TASK REQUIREMENTS
When the line containing "a list of disjoint, page" is found in the data below, copy it and each line after it through the line containing "Definition nonempty (iv", exactly and with no others.

Dataset entries:
(* ===== verification/BuddyMeta.v ===== *)
(** * The segments and the metadata of the allocator

    What the search for the next reserved run finds: the first interval not yet
    passed, extended by the intervals that touch it, and nothing that no interval
    covers.  On it rest the placement of the metadata and the division of a
    segment into free ranges.

    The memory map handed to [init], normalised and divided at the DMA limit, is
    a list of disjoint, page aligned segments; numbering their pages one after
    the other gives every page one descriptor.  The range for the segment records
    and the descriptors is a page aligned hole of the memory map that no reserved
    interval meets, and is found if there is one; the arrays the allocator takes
    from it always fit. *)

From S2P Require Import Prelude Buddy BuddyInit BuddyLinks BuddyBlocks.

(** ** Intervals *)

Definition nonempty (iv : Z * Z) : Prop := iv.1 < iv.2.
Definition covered (ivs : list (Z * Z)) (x : Z) : Prop := exists iv, iv ∈ ivs /\ iv.1 <= x < iv.2.

(** The intervals that end after [c]: each round of each search passes one. *)
Definition ahead (c : Z) (ivs : list (Z * Z)) : list (Z * Z) := filter (fun iv => c < iv.2) ivs.

Lemma ahead_le c c' ivs : c <= c' -> (length (ahead c' ivs) <= length (ahead c ivs))%nat.
Proof.
  intros Hc. unfold ahead. induction ivs as [|iv ivs IH]; [done|]. rewrite !filter_cons.
  destruct (decide (c' < iv.2)), (decide (c < iv.2)); simpl; lia.
Qed.

Lemma ahead_lt c c' ivs iv :
  c <= c' -> iv ∈ ivs -> c < iv.2 <= c' -> (length (ahead c' ivs) < length (ahead c ivs))%nat.
Proof.
  intros Hc Hin Hiv. induction ivs as [|x ivs IH]; [by apply elem_of_nil in Hin|].
  pose proof (ahead_le c c' ivs Hc) as Hle. unfold ahead in *. rewrite !filter_cons.
  apply elem_of_cons in Hin as [<-|Hin].
  - destruct (decide (c' < iv.2)), (decide (c < iv.2)); simpl; lia.
  - specialize (IH Hin). destruct (decide (c' < x.2)), (decide (c < x.2)); simpl; lia.
Qed.

Lemma ahead_length c ivs : (length (ahead c ivs) <= length ivs)%nat.
Proof. apply length_filter. Qed.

RESULT FOR THIS EXERCISE
    a list of disjoint, page aligned segments; numbering their pages one after
    the other gives every page one descriptor.  The range for the segment records
    and the descriptors is a page aligned hole of the memory map that no reserved
    interval meets, and is found if there is one; the arrays the allocator takes
    from it always fit. *)

From S2P Require Import Prelude Buddy BuddyInit BuddyLinks BuddyBlocks.

(** ** Intervals *)

Definition nonempty (iv : Z * Z) : Prop := iv.1 < iv.2.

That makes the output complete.